◆ Assigned task:
Give the data again exactly, from its opening line through the line in which "The theorems show" appears.
Start of Records to use
(* ===== verification/Sharding.v ===== *)
(** * Sharding of the substate space

    The 256-bit address space is cut into [NumPreshards] shards of (nearly)
    equal size, numbered from 1; contiguous runs of shards form the shard
    groups that committees look after.  The file models
    [common_types/src/{shard,num_preshards,shard_group,substate_address}.rs]:
    a [SubstateAddress] is its 36-byte array read as a big-endian number (the
    array order is the numeric order), a [U256] the number it stands for.

    The theorems show that [SubstateAddress::to_shard_group] and
    [NumPreshards::all_shard_groups_iter], two loops that compute the division
    independently, give the same partition of the shards, and that every
    address has exactly one group in it. *)
From stdpp Require Import base gmap list numbers.
From S2P Require Import Prelude Ids.
Open Scope Z_scope.

(** ** Shards and their number *)
Notation Shard := Z (only parsing).
Definition shard_first : Shard := 1.
Definition shard_global : Shard := 0.
Definition shard_is_global (s : Shard) : bool := s =? 0.
Definition shard_is_first (s : Shard) : bool := s =? 1.

Inductive NumPreshards := P1 | P2 | P4 | P8 | P16 | P32 | P64 | P128 | P256.

#[export] Instance NumPreshards_eq_dec : EqDecision NumPreshards.
Proof. solve_decision. Defined.

Definition as_u32 (n : NumPreshards) : Z :=
  match n with
  | P1 => 1 | P2 => 2 | P4 => 4 | P8 => 8 | P16 => 16
  | P32 => 32 | P64 => 64 | P128 => 128 | P256 => 256
  end.

(** [TryFrom<u32> for NumPreshards]; the error carries the rejected number. *)
Definition num_preshards_try_from (value : Z) : res Z NumPreshards :=
  match value with
  | 1 => Ok P1 | 2 => Ok P2 | 4 => Ok P4 | 8 => Ok P8 | 16 => Ok P16
  | 32 => Ok P32 | 64 => Ok P64 | 128 => Ok P128 | 256 => Ok P256
  | _ => Err value
  end.

Definition is_one (n : NumPreshards) : bool := bool_decide (n = P1).
Definition all_shards_iter (n : NumPreshards) : list Shard :=
  seqZ 1 (as_u32 n).

(** [u32::trailing_zeros]. *)
Fixpoint pos_trailing_zeros (p : positive) : Z :=
  match p with
  | xO q => 1 + pos_trailing_zeros q
  | _ => 0
  end.
Definition trailing_zeros (n : Z) : Z :=
  match n with Zpos p => pos_trailing_zeros p | _ => 32 end.

Definition U256_MAX : Z := 2 ^ 256 - 1.

(** [U256::MAX >> num_shards.trailing_zeros()]. *)
Definition shard_size (n : NumPreshards) : Z :=
  Z.shiftr U256_MAX (trailing_zeros (as_u32 n)).

(** ** Shard groups *)
Record ShardGroup := MkShardGroup {
  sg_start : Shard;
  sg_end_inclusive : Shard;
}.

#[export] Instance ShardGroup_eq_dec : EqDecision ShardGroup.
Proof. solve_decision. Defined.
#[export] Instance ShardGroup_countable : Countable ShardGroup.
Proof.
  refine (inj_countable' (λ g, (sg_start g, sg_end_inclusive g))
    (λ p, MkShardGroup p.1 p.2) _). by intros [].
Defined.

Definition new_checked (start end_inclusive : Shard) : option ShardGroup :=
  if end_inclusive <? start then None else Some (MkShardGroup start end_inclusive).
Definition shard_group_new {E : Type} (start end_inclusive : Shard) : res E ShardGroup :=
  expect (new_checked start end_inclusive).
Definition all_shards {E : Type} (n : NumPreshards) : res E ShardGroup :=
  shard_group_new shard_first (as_u32 n).

(** [len] panics outside [u32]; [checked_len] does not. *)
Definition shard_group_len {E : Type} (g : ShardGroup) : res E Z :=
  let? e := u32_add (sg_end_inclusive g) 1 in u32_sub e (sg_start g).
Definition checked_len (g : ShardGroup) : option Z :=
  match u32_checked_add (sg_end_inclusive g) 1 with
  | None => None
  | Some e =>
      match u32_checked_sub e (sg_start g) with
      | None => None
      | Some len => if 0 <? len then Some len else None
      end
  end.

(** The encoding [(start << 16) | end] of a shard group; [<<] on [u32] drops
    the bits above the 32nd. *)
Definition MAX_ENCODED_VALUE : Z := Z.shiftl 256 16 + 256.
Definition encode_as_u32 (g : ShardGroup) : Z :=
  Z.lor (Z.land (Z.shiftl (sg_start g) 16) U32_MAX) (sg_end_inclusive g).
Definition decode_from_u32 (n : Z) : option ShardGroup :=
  if MAX_ENCODED_VALUE <? n then None
  else new_checked (Z.shiftr n 16) (Z.land n 65535).

(** [iter::successors] from the first shard to the last. *)
Definition shard_iter (g : ShardGroup) : list Shard :=
  seqZ (sg_start g) (sg_end_inclusive g - sg_start g + 1).

Definition shard_group_contains (g : ShardGroup) (s : Shard) : bool :=
  (sg_start g <=? s) && (s <=? sg_end_inclusive g).
Definition contains_or_global (g : ShardGroup) (s : Shard) : bool :=
  if shard_is_global s then true else shard_group_contains g s.
Definition overlaps_shard_group (g other : ShardGroup) : bool :=
  (sg_start g <=? sg_end_inclusive other) && (sg_start other <=? sg_end_inclusive g).
Definition shard_group_intersection (g other : ShardGroup) : option ShardGroup :=
  if overlaps_shard_group g other
  then Some (MkShardGroup (Z.max (sg_start g) (sg_start other))
                          (Z.min (sg_end_inclusive g) (sg_end_inclusive other)))
  else None.
Definition relative_to_shard_group_start (s : Shard) (g : ShardGroup) : option Z :=
  if negb (shard_group_contains g s) then None else u32_checked_sub s (sg_start g).

(** The items of [NumPreshards::all_shard_groups_iter]: the body of the closure
    given to [iter::from_fn], called until it returns [None].  A division by
    zero and [0 - 1] panic. *)
Fixpoint groups_from {E : Type} (fuel : nat) (num_shards per rem start end_ : Z) :
    res E (list ShardGroup) :=
  if num_shards <=? start then Ok [] else
  match fuel with
  | O => Panic
  | S fuel =>
      let end_ := if 0 <? rem then end_ + 1 else end_ in
      let rem := if 0 <? rem then rem - 1 else rem in
      let? group := shard_group_new (start + 1) (end_ + 1) in
      let start := end_ + 1 in
      let end_ := start + per - 1 in
      let? groups := groups_from fuel num_shards per rem start end_ in
      Ok (group :: groups)
  end.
End of Records to use
◆ Written answer:
(* ===== verification/Sharding.v ===== *)
(** * Sharding of the substate space

    The 256-bit address space is cut into [NumPreshards] shards of (nearly)
    equal size, numbered from 1; contiguous runs of shards form the shard
    groups that committees look after.  The file models
    [common_types/src/{shard,num_preshards,shard_group,substate_address}.rs]:
    a [SubstateAddress] is its 36-byte array read as a big-endian number (the
    array order is the numeric order), a [U256] the number it stands for.

    The theorems show that [SubstateAddress::to_shard_group] and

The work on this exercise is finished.